Data entries ->
* * * *

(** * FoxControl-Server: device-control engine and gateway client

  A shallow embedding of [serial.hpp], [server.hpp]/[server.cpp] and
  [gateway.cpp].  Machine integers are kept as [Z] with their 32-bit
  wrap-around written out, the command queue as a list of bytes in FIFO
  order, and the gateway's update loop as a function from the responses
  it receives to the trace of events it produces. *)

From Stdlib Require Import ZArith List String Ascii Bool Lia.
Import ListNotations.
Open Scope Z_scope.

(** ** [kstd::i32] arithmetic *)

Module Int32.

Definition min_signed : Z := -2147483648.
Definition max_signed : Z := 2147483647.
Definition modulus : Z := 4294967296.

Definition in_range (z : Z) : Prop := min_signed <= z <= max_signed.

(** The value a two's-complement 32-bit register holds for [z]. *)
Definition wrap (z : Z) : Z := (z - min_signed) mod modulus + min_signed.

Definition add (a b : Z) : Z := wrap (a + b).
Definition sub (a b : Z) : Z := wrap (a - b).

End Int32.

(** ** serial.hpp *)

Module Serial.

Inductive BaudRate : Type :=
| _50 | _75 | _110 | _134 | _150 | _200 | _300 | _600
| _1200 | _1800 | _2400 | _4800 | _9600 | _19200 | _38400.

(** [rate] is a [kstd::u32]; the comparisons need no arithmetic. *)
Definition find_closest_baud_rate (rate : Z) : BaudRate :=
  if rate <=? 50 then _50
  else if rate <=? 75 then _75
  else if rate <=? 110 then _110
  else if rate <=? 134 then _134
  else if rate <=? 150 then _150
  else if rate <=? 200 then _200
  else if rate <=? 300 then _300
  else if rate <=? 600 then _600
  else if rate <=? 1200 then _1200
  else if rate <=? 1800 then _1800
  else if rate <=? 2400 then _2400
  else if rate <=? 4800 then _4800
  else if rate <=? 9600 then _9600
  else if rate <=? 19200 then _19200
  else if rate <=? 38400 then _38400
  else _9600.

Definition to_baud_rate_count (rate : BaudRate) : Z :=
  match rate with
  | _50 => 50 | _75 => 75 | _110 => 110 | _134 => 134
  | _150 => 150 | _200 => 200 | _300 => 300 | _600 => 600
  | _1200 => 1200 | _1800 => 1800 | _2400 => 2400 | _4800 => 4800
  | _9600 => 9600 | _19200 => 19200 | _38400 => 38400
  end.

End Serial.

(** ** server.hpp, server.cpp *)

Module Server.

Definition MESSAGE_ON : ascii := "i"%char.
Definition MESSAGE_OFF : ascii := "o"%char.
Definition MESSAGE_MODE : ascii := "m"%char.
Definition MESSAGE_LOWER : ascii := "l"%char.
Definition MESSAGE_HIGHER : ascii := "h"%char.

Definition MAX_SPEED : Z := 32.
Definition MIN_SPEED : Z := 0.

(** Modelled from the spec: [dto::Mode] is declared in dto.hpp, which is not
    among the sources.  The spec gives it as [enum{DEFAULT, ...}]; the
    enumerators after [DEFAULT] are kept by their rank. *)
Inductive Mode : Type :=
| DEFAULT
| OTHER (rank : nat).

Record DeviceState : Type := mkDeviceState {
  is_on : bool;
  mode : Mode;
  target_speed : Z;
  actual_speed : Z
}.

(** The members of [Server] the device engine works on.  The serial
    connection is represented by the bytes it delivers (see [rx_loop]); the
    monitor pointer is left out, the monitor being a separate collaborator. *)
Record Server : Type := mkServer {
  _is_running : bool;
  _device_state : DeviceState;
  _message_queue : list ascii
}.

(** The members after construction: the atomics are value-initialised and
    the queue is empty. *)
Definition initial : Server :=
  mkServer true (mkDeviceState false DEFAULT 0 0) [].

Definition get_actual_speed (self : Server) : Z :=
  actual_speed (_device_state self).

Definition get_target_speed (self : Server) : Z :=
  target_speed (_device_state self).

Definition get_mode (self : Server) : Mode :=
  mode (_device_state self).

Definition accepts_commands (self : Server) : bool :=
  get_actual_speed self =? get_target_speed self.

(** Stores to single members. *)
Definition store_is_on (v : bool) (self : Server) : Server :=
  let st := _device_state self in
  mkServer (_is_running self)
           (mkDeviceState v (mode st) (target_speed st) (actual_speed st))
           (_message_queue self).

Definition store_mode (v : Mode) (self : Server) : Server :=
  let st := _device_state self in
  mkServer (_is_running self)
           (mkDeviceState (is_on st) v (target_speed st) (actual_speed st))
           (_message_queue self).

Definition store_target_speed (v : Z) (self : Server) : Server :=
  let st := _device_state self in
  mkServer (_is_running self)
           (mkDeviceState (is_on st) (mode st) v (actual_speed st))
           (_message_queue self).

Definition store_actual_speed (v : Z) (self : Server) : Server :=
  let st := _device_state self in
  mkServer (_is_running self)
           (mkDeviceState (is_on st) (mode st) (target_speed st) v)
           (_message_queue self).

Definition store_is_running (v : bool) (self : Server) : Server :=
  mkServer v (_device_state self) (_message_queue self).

* * * *

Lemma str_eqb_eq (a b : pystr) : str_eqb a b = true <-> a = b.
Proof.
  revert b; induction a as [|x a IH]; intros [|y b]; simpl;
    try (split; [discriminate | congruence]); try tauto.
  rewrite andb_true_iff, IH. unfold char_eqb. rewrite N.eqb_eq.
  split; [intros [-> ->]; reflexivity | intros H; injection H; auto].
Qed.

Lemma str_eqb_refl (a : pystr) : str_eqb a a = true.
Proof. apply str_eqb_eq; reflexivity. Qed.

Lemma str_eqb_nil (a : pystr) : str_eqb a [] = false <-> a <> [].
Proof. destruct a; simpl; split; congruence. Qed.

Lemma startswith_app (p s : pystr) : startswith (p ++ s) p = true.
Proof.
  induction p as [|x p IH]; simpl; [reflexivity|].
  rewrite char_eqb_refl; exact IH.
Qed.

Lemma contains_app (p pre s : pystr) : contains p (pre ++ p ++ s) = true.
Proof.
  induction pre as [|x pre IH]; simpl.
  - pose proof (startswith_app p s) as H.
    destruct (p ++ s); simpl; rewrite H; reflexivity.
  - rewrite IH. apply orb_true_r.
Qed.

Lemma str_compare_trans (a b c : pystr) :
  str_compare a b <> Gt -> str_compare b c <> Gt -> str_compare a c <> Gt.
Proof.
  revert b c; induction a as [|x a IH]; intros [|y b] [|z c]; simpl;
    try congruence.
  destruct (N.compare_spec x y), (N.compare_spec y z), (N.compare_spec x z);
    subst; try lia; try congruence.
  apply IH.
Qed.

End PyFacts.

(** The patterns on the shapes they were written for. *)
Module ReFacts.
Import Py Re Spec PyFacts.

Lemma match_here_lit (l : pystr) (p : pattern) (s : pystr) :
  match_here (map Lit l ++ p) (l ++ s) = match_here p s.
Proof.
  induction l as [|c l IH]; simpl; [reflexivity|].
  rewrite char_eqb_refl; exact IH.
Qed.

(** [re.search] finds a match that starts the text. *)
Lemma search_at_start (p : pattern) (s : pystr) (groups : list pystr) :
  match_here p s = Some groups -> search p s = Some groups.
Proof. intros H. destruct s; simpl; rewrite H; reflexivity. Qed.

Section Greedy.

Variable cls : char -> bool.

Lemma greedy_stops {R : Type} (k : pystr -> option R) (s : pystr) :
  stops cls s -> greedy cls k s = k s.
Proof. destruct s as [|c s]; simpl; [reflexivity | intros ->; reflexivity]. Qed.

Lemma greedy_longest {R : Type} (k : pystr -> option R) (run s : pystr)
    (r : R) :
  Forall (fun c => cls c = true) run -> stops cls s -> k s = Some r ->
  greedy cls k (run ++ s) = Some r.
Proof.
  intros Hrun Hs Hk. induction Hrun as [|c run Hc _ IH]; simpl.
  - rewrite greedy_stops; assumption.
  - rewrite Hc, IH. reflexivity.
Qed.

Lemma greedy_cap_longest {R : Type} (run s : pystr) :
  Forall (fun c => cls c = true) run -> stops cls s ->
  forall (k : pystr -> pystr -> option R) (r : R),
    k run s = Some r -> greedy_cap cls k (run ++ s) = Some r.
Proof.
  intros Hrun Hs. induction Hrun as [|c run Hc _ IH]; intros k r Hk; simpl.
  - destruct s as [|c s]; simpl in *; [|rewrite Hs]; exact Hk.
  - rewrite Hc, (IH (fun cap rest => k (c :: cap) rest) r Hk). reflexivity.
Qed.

* * * *

WHAT YOU HAVE TO DO ->
The lines above from the one with "Definition min_signed : Z := -2147483648." through the one with "110 | _134 => 134" are to be duplicated exactly, ends included, with nothing added.

RESPONSE TO THIS TASK ->
Definition min_signed : Z := -2147483648.
Definition max_signed : Z := 2147483647.
Definition modulus : Z := 4294967296.

Definition in_range (z : Z) : Prop := min_signed <= z <= max_signed.

(** The value a two's-complement 32-bit register holds for [z]. *)
Definition wrap (z : Z) : Z := (z - min_signed) mod modulus + min_signed.

Definition add (a b : Z) : Z := wrap (a + b).
Definition sub (a b : Z) : Z := wrap (a - b).

End Int32.

(** ** serial.hpp *)

Module Serial.

Inductive BaudRate : Type :=
| _50 | _75 | _110 | _134 | _150 | _200 | _300 | _600
| _1200 | _1800 | _2400 | _4800 | _9600 | _19200 | _38400.

(** [rate] is a [kstd::u32]; the comparisons need no arithmetic. *)
Definition find_closest_baud_rate (rate : Z) : BaudRate :=
  if rate <=? 50 then _50
  else if rate <=? 75 then _75
  else if rate <=? 110 then _110
  else if rate <=? 134 then _134
  else if rate <=? 150 then _150
  else if rate <=? 200 then _200
  else if rate <=? 300 then _300
  else if rate <=? 600 then _600
  else if rate <=? 1200 then _1200
  else if rate <=? 1800 then _1800
  else if rate <=? 2400 then _2400
  else if rate <=? 4800 then _4800
  else if rate <=? 9600 then _9600
  else if rate <=? 19200 then _19200
  else if rate <=? 38400 then _38400
  else _9600.

Definition to_baud_rate_count (rate : BaudRate) : Z :=
  match rate with
  | _50 => 50 | _75 => 75 | _110 => 110 | _134 => 134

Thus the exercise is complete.